» DIRECTIONS: For this exercise, reproduce the entries below exactly, but only from the line containing "committed to an" through the line containing "invariants, for rely", both included.

-*-*-

(* ===== verification/Prelude.v ===== *)
(** * execlaw: a verification development of the control plane

    execlaw is a server that runs language-model agents for one operator.  The
    Rust workspace under [src/crates] has a core crate with the SQLite stores,
    a runner that executes the turns of a conversation, policy and egress
    crates, and a server crate with the HTTP routes.  This library models the
    parts that decide whether data is authentic, whether an external effect
    happens once, whether work survives a crash, what may leave the machine
    and who may use it.  It follows the source definition by definition; the
    manifest beside it maps each definition to its lines.

    ** How the parts fit together

    A request reaches the server after its session has been checked
    (AuthRoutes); a chat message is reserved under the caller's request id
    (ChatRequests), or queued for the next turn (TurnControls,
    QueuedMessages).  A turn is a durable run of checkpointed steps (RunStore),
    which a runner enters through the step protocol (DurableRun) under leases
    and budgets (RunBudgets, ChildBudgets).  The model sees a bounded part of
    the conversation (HistoryBudget, ContextWindow) under a policy (Policy);
    a tool call is permitted by the gate (ToolGate) under the tool policies
    and the profile of the task (ToolPolicy, ToolRoutes), and made through a
    retry loop and a circuit breaker (Dispatch, ToolExecution); data carries labels (Information, InformationStore) and
    is inspected before it leaves (Outbound, EndpointPolicy).  External
    effects go to the outbox in the transaction that completes their step
    (RunEffects) and are delivered by a relay (Outbox, Relay) unless a human
    takes the channel over (Ownership).  Everything said in a conversation is
    committed to an authenticated log (EventLog).

    ** Files

    Shared: Prelude (results, transactions, machine integers, list lemmas),
    Wire (bytes and little-endian fields), Text ([str] operations on UTF-8),
    Frames (which tables a transaction leaves alone), ServiceBase (sequences
    of statements that are not one transaction), Procs (handlers as sequences
    of atomic statements, the server that interleaves them, with rules for
    invariants, for rely and guarantee and for shared budgets).

    Event log ([core/src/events.rs], [event_hmac.rs]): EventKind, EventHmac,
    Schema (the tables several stores share), EventLog (the operations), and
    its theorems: Chain (a checkpoint tag determines the log), Commit (a
    commit extends the log, tool calls are paired), Maintenance (the
    passes over old rows, statement by statement), LogSafety (the log's own
    operations are never reported as tampering), Snapshots, Freshness (a
    rolled back database is detected).

    Effects: Outbox ([outbox.rs], [job_redrive.rs]), Ownership
    ([agent_ownership.rs]), Relay (crate [outbox]).

    Runs ([runs.rs]): RunSchema, RunBase, RunBudgets, RunStore, then the
    theorems RunInvariant, RunSafety, RunRecovery; ChildGraph, ChildTasks,
    ChildBudgets (tasks handed to child runs); RunEffects (effects and
    inference attempts); TransitionModel ([transition_model.rs], the bounded
    contract and its checker); DurableRun ([runner-local/src/durable.rs]).

    Tools: ToolExecution ([tool_execution.rs]), BudgetSafety (the budgets of a
    run under both of the stores that write them), Dispatch
    ([dispatch_with_retry] of [runner-local/src/turn.rs]) and DispatchSafety
    (several workers on one step).  Who may call which tool: ToolPolicy (the
    stores [tool_access.rs], [safety_profiles.rs], [policy_simulation.rs] and
    the registry of tools), ToolGate ([server/src/tool_dispatch.rs] up to the
    decision, and the checks repeated elsewhere), ToolRoutes
    ([tools_admin.rs]), ToolSafety (invariant and authorization, whatever
    interleaves) and ToolGuarantees (exact statements).

    Turns: Session (crate [session]), HistoryBudget, ContextWindow,
    TurnControls, QueuedMessages, ChatRequests ([chat_requests.rs]),
    ThinkFilter ([server/src/think_filter.rs]).

    Policy and information: Policy and Outbound (crate [policy]),
    Information, InformationStore, EndpointPolicy (crate
    [local-endpoint-policy]).

    Accounts: AuthStores ([users.rs], [refresh_tokens.rs], [webauthn.rs] of
    the core, [auth_rate_limit.rs] of the server), AuthRoutes (the handlers of
    [routes.rs], [users.rs], [webauthn.rs] and [auth_extract.rs]), AuthServer
    (the requests interleaved), AuthSafety (theorems).
    Links: DownloadUrls ([server/src/download_urls.rs], signed links to media).

    Completion of tasks: Evidence ([completion_evidence.rs]), EvidenceFacts
    (what it accepts, said without its functions), Completion (the contracts
    of [runs.rs], and of forked runs), CompletionRoutes ([runs_admin.rs]) and
    CompletionSafety (theorems).
    Other hosts: PairedHosts ([paired_hosts.rs], signed tasks between hosts of
    one operator) and PairedSafety (theorems).
    Retention ([event_retention.rs], [retention.rs], [ephemeral_sweeper.rs]):
    the deletion of old events.
    ** What the theorems show

    Authenticity: equal checkpoint tags mean that two accepted logs agree in
    all that the tags authenticate, up to a collision of the MAC (actor and
    payload as one text; separately when they hold no NUL); every interleaving
    of the log's operations replays without alarm, maintenance passes included
    as long as keyed writers wait for them (LogSafety shows what happens
    otherwise); a commit is all or nothing; a replaced database is detected.
    Exactly once: an effect enqueued through its step stays enqueued once, a
    claim is exclusive, a takeover fences what was queued before it, a queued
    message or a client request id takes effect once.
    Durability: one live step per run, completed checkpoints are final and
    replayed, a worker that does what it is told finishes every run that waits
    for nobody, recovery ends in a state where nothing is left to recover.
    Bounds: run budgets are never exceeded, child budgets are accounted exactly
    (a limit that is the largest number of its type may be overcommitted),
    tool calls and password guesses are limited however many workers try, the
    dependency search refuses exactly the cycles.
    Confinement: combined labels only get stricter (up to patterns with two
    final stars), a transform cannot launder data, policies never loosen, pinned addresses are public, and only a live
    Controller session changes accounts or outlives a sign-out.
    Completion: a task is reported verified complete exactly when its run
    completed and evidence that holds now meets every requirement of its
    contract; each kind of evidence is also stated on the tables.
    Tools: a call is allowed only while the caller's authority, the tool's
    policy and the task's profile permit it, and the decision is on record;
    policies keep their history, a rollback restores, a simulation is exact.
    Retention: events that runs or decisions name stay, and what a sweep
    deletes the log reports as tampering.
    Delegation: a task sent to or received from another host never exceeds what
    a Controller allowed that host.
    Some files also prove that a defect exists (for instance
    [Dispatch.finished_probe_wedges_circuit],
    [AuthSafety.refresh_undoes_sign_out]); the manifest lists them as findings.

    ** Conventions

    Strings are the byte strings of Rust's [String]; [Text] decodes their
    characters.  Integers are [Z]; where the release build wraps, the
    wrap-around is written ([wrap_i64], [as_u32]), as are saturating and
    checked operations.  A sum SQLite takes beyond 64 bits is kept exact and
    refused where the source reads it as [i64] ([read_i64]).  A clock reading
    is a parameter [now] of the operation, a component of the server's state
    in AuthRoutes and of the world in Dispatch; no theorem assumes that clocks
    advance unless it says so.

    A table is a map on its primary key, or a list where the order of rows is
    observed; the columns' CHECK and UNIQUE constraints are guards of the
    insertions and updates.  A column whose CHECK admits exactly the texts of
    an enum holds the enum.  [Database::transaction] is all or nothing
    ([transaction]); [with_conn] is a sequence of statements that are not
    rolled back ([act]).  Operations of different workers interleave between
    transactions: the safety theorems quantify over sequences of transactions,
    over the histories of a table, or over [pool_step].  Foreign error texts
    are elided to a fixed text; the variable parts of messages too.

    Code outside the sources is a parameter: HMAC-SHA256 and SHA-256, the
    MessagePack and JSON codecs, UUIDs and other random values, the iteration
    order of a [HashMap], URL and CIDR parsing, the HTTP client, Argon2, the
    JWT library and the WebAuthn relying party.  Laws are assumed only where a
    theorem needs them, as fields of a type class or named hypotheses, and
    every theorem with hypotheses has a witness with concrete functions.

    ** Fuel

    The recursive searches run on fuel that is shown to suffice: the outbound
    detectors on one more than the length of the text, the breadth-first
    checker of TransitionModel on the number of its states, the dependency
    search on the number of nodes, the retry loop of Dispatch on the attempts
    left plus one, the trimming loop of ContextWindow on the number of messages
    and the filter of ThinkFilter on one more than the length of its buffer; a
    theorem says each time that the result is that of the unbounded search or
    that the loop answers.

    ** Not modelled

    Input and output: HTTP serving, the WebSocket stream, file storage,
    process and container management, the voice pipeline, the inference and
    transport clients, the command line; the migration runner and SQLite
    itself.  Interpreters of foreign languages: the script and plugin hosts,
    the Python sandbox and the plugin SDK.  Stores that keep rows without
    rules of their own (agents, settings, search providers, logs, eval data).
    Of the modelled crates: the main loop of [runner-local/src/turn.rs] around
    [dispatch_with_retry], which is a client of the model and tool interfaces;
    the homoglyph folder of the input guard; of [runs.rs] the
    input manifests, and of a fork the copy of its workspace.  The factory
    reset, which builds the database anew, is no operation of any model here:
    the theorems on accounts, logs and tables are about a database between two
    resets.  The components of the manifest name each part
    and the reason. *)

From Stdlib Require Import ZArith Lia.
From stdpp Require Export base tactics option list gmap sets strings pretty.
(* ===== verification/Wire.v ===== *)
(** * Bytes and wire encodings

    Strings are the byte sequences of Rust's UTF-8 [String]s, so [as_bytes]
    is a change of container.  Fixed-width integers are written little
    endian; their decoder gives injectivity.  The lemmas at the end split
    concatenated fields. *)

From Stdlib Require Import Strings.Byte.
From S2P Require Import Prelude.

Abbreviation bytes := (list Byte.byte).

#[global] Instance byte_eq_dec : EqDecision Byte.byte := Byte.byte_eq_dec.

(** [str::as_bytes] *)
Definition as_bytes (s : string) : bytes := String.list_byte_of_string s.

(** [String::len], in bytes. *)
Definition str_len (s : string) : Z := Z.of_nat (String.length s).

(** [Vec::len] *)
Definition vec_len {A} (l : list A) : Z := Z.of_nat (length l).

Definition byte_to_Z (b : Byte.byte) : Z := Z.of_N (Byte.to_N b).
Definition byte_of_Z (z : Z) : Byte.byte :=
  default Byte.x00 (Byte.of_N (Z.to_N (z mod 256))).

(** [n] bytes, least significant first. *)
Fixpoint le_bytes (n : nat) (z : Z) : bytes :=
  match n with
  | O => []
  | S n => byte_of_Z z :: le_bytes n (z / 256)
  end.

Fixpoint le_value (bs : bytes) : Z :=
  match bs with
  | [] => 0
  | b :: bs => byte_to_Z b + 256 * le_value bs
  end.

(** [i64::to_le_bytes], [u64::to_le_bytes], [u32::to_le_bytes], [u16::to_le_bytes];
    negative numbers are written in two's complement. *)
Definition i64_le (z : Z) : bytes := le_bytes 8 z.
Definition u64_le (z : Z) : bytes := le_bytes 8 z.
Definition u32_le (z : Z) : bytes := le_bytes 4 z.
Definition u16_le (z : Z) : bytes := le_bytes 2 z.

(** The NUL byte. *)
Definition nul : Byte.byte := Byte.x00.
Definition nul_free (bs : bytes) : Prop := nul ∉ bs.

(** ** Strings and bytes *)

Lemma string_of_as_bytes s : String.string_of_list_byte (as_bytes s) = s.
Proof. apply String.string_of_list_byte_of_string. Qed.

#[global] Instance as_bytes_inj : Inj (=) (=) as_bytes.
Proof. intros s t H. by rewrite <-(string_of_as_bytes s), H, string_of_as_bytes. Qed.

Lemma length_as_bytes s : length (as_bytes s) = String.length s.
Proof.
  unfold as_bytes, String.list_byte_of_string. rewrite length_map.
  induction s; cbn; congruence.
Qed.

(** ** Little-endian integers *)

Lemma byte_to_Z_range b : 0 ≤ byte_to_Z b < 256.
Proof.
  unfold byte_to_Z. pose proof (Byte.to_N_bounded b). lia.
Qed.

Lemma byte_to_of_Z z : byte_to_Z (byte_of_Z z) = z mod 256.
Proof.
  unfold byte_to_Z, byte_of_Z.
  pose proof (Z.mod_pos_bound z 256 ltac:(lia)).
  destruct (Byte.of_N (Z.to_N (z mod 256))) as [b|] eqn:Hb; cbn.
  - apply Byte.to_of_N in Hb. rewrite Hb. lia.
  - apply Byte.of_N_None_iff in Hb. lia.
Qed.

Lemma length_le_bytes n z : length (le_bytes n z) = n.
Proof. revert z. induction n; cbn; auto. Qed.

Lemma le_value_le_bytes n z : le_value (le_bytes n z) = z mod 256 ^ (Z.of_nat n).
Proof.
  revert z. induction n as [|n IH]; intros z; cbn [le_bytes le_value].
  { by rewrite Z.mod_1_r. }
  rewrite IH, byte_to_of_Z, Nat2Z.inj_succ, Z.pow_succ_r by lia.
  rewrite (Z.rem_mul_r z 256) by lia. lia.
Qed.

Lemma le_bytes_inj n a b :
  le_bytes n a = le_bytes n b → a mod 256 ^ (Z.of_nat n) = b mod 256 ^ (Z.of_nat n).
Proof. intros H. by rewrite <-!le_value_le_bytes, H. Qed.

Lemma i64_le_inj a b : in_i64 a → in_i64 b → i64_le a = i64_le b → a = b.
Proof.
  intros Ha Hb H%le_bytes_inj. change (256 ^ Z.of_nat 8) with (2 ^ 64) in H.
  rewrite <-(wrap_i64_id a), <-(wrap_i64_id b) by done. unfold wrap_i64.
  rewrite <-(Zplus_mod_idemp_l a), <-(Zplus_mod_idemp_l b). by rewrite H.
Qed.

Lemma u64_le_inj a b : in_u64 a → in_u64 b → u64_le a = u64_le b → a = b.
Proof.
  intros Ha Hb H%le_bytes_inj. change (256 ^ Z.of_nat 8) with (2 ^ 64) in H.
  rewrite !Z.mod_small in H by int_lia. done.
Qed.

Lemma u32_le_inj a b : in_u32 a → in_u32 b → u32_le a = u32_le b → a = b.
Proof.
  intros Ha Hb H%le_bytes_inj. change (256 ^ Z.of_nat 4) with (2 ^ 32) in H.
  rewrite !Z.mod_small in H by int_lia. done.
Qed.

Lemma le_value_u16 z : 0 ≤ z < 2 ^ 16 → le_value (u16_le z) = z.
Proof.
  intros Hz. unfold u16_le. rewrite le_value_le_bytes. change (256 ^ Z.of_nat 2) with (2 ^ 16).
  by apply Z.mod_small.
Qed.

Lemma length_i64_le z : length (i64_le z) = 8%nat.
Proof. apply length_le_bytes. Qed.
Lemma length_u64_le z : length (u64_le z) = 8%nat.
Proof. apply length_le_bytes. Qed.
Lemma length_u32_le z : length (u32_le z) = 4%nat.
Proof. apply length_le_bytes. Qed.
#[export] Hint Rewrite length_i64_le length_u64_le length_u32_le length_as_bytes : execlaw.

(** ** Splitting concatenated fields *)

(** A field of known length. *)
Lemma fixed_field_inj {A} (x y r s : list A) :
  length x = length y → x ++ r = y ++ s → x = y ∧ r = s.
Proof. apply app_inj_1. Qed.

Lemma i64_field_inj a b (r s : bytes) :
  in_i64 a → in_i64 b → i64_le a ++ r = i64_le b ++ s → a = b ∧ r = s.
Proof.
  intros Ha Hb H. apply fixed_field_inj in H as [H ->]; [|by rewrite !length_i64_le].
  split; [by apply i64_le_inj|done].
Qed.

Lemma u64_field_inj a b (r s : bytes) :
  in_u64 a → in_u64 b → u64_le a ++ r = u64_le b ++ s → a = b ∧ r = s.
Proof.
  intros Ha Hb H. apply fixed_field_inj in H as [H ->]; [|by rewrite !length_u64_le].
  split; [by apply u64_le_inj|done].
Qed.

Lemma u32_field_inj a b (r s : bytes) :
  in_u32 a → in_u32 b → u32_le a ++ r = u32_le b ++ s → a = b ∧ r = s.
Proof.
  intros Ha Hb H. apply fixed_field_inj in H as [H ->]; [|by rewrite !length_u32_le].
  split; [by apply u32_le_inj|done].
Qed.

(** A field that ends at the first NUL. *)
Lemma nul_field_inj (x y r s : bytes) :
  nul_free x → nul_free y → x ++ nul :: r = y ++ nul :: s → x = y ∧ r = s.
Proof.
  revert y. induction x as [|a x IH]; intros [|b y] Hx Hy H; cbn in H.
  - by simplify_eq.
  - exfalso. simplify_eq. apply Hy. left.
  - exfalso. simplify_eq. apply Hx. left.
  - injection H as -> H. destruct (IH y) as [-> ->]; [..|done|done].
    + intros ?. apply Hx. by right.
    + intros ?. apply Hy. by right.
Qed.

Lemma nul_cons_inv (r s : bytes) : nul :: r = nul :: s → r = s.
Proof. by intros [= ->]. Qed.

(** A field preceded by its length. *)
Definition sized (x : bytes) : bytes := u64_le (vec_len x) ++ x.
Definition fits_u64 {A} (l : list A) : Prop := in_u64 (vec_len l).

Lemma sized_field_inj (x y r s : bytes) :
  fits_u64 x → fits_u64 y → sized x ++ r = sized y ++ s → x = y ∧ r = s.
Proof.
  unfold sized, fits_u64. intros Hx Hy H. rewrite <-!(assoc_L (++)) in H.
  apply u64_field_inj in H as [Hl H]; [|done..].
  apply fixed_field_inj in H; [done|]. unfold vec_len in Hl. lia.
Qed.

Lemma sized_list_inj (xs ys : list bytes) (r s : bytes) :
  Forall fits_u64 xs → Forall fits_u64 ys → length xs = length ys →
  concat (map sized xs) ++ r = concat (map sized ys) ++ s → xs = ys ∧ r = s.
Proof.
  revert ys. induction xs as [|x xs IH]; intros [|y ys] Hx Hy Hl H; cbn in *; try done.
  apply Forall_cons in Hx as [Hx Hxs]. apply Forall_cons in Hy as [Hy Hys].
  rewrite <-!(assoc_L (++)) in H. apply sized_field_inj in H as [-> H]; [|done..].
  destruct (IH ys) as [-> ->]; [done..|lia|done|done].
Qed.

(** ** Tags: [u8; 32] *)
Definition tag_len : nat := 32.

-*-*-

» TASK ANSWER:
    committed to an authenticated log (EventLog).

    ** Files

    Shared: Prelude (results, transactions, machine integers, list lemmas),
    Wire (bytes and little-endian fields), Text ([str] operations on UTF-8),
    Frames (which tables a transaction leaves alone), ServiceBase (sequences
    of statements that are not one transaction), Procs (handlers as sequences
    of atomic statements, the server that interleaves them, with rules for
    invariants, for rely and guarantee and for shared budgets).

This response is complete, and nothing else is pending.